## [Records to process]
(* ===== verification/IsaMachine.v ===== *)
(** The RV32IM machine the pipeline implements, and what its micro-ops need of the decoder:
    every word the decoder accepts is a valid instruction, its operands depend on the
    register file only, and executing it has the instruction's effect. *)
From S2P Require Import Prelude Word Format Instruction BranchPredictor Uop Execute Decode Datapath.
From stdpp Require Import base list numbers.
From Stdlib Require Import Lia.
#[local] Open Scope Z_scope.

(** * The machine *)

(** [outstanding] is the destination of a load whose answer has not arrived *)
Record IsaState := { regs : list Z; next_pc : Z; outstanding : option Z }.

(** writing a register; x0 is hard-wired *)
Definition set_reg (d v : Z) (rs : list Z) : list Z :=
  if d =? 0 then rs else <[Z.to_nat d := v]> rs.

Definition commit (e : Effect.t) (rs : list Z) : IsaState := {|
  regs := match Effect.rd e, Effect.value e with Some d, Some v => set_reg d v rs | _, _ => rs end;
  next_pc := Effect.next e;
  outstanding := match Effect.value e with Some _ => None | None => Effect.rd e end |}.

Inductive event :=
  | Executed (at_pc raw : Z) (access : option MemoryAccess)
  | Loaded (value : Z).

Inductive isa_step `{Profile} : IsaState → event → IsaState → Prop :=
  | step_executed rs p raw i a :
      raw_binary_to_inst raw = Ret i → disassemble i = Ret (Some a) → Asm.valid a →
      isa_step {| regs := rs; next_pc := p; outstanding := None |}
        (Executed p raw (Effect.access (Effect.simulated rs p a)))
        (commit (Effect.simulated rs p a) rs)
  | step_loaded rs p d v :
      Asm.reg d → is_u32 v →
      isa_step {| regs := rs; next_pc := p; outstanding := Some d |} (Loaded v)
        {| regs := set_reg d v rs; next_pc := p; outstanding := None |}.

Inductive isa_steps `{Profile} : IsaState → list event → IsaState → Prop :=
  | steps_nil s : isa_steps s [] s
  | steps_cons s e s' es s'' :
      isa_step s e s' → isa_steps s' es s'' → isa_steps s (e :: es) s''.

Section steps.
Context `{Profile}.
Lemma steps_app s es s' es' s'' :
  isa_steps s es s' → isa_steps s' es' s'' → isa_steps s (es ++ es') s''.
Proof. induction 1; [done|]. cbn. intros. econstructor; eauto. Qed.
Lemma steps_one s e s' : isa_step s e s' → isa_steps s [e] s'.
Proof. intros. eapply steps_cons; [done|]. constructor. Qed.
End steps.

## [The problem]
Reading through the records above, report each line in which the string "Definition" is found.

## [Solution to this task]
Definition set_reg (d v : Z) (rs : list Z) : list Z :=
Definition commit (e : Effect.t) (rs : list Z) : IsaState := {|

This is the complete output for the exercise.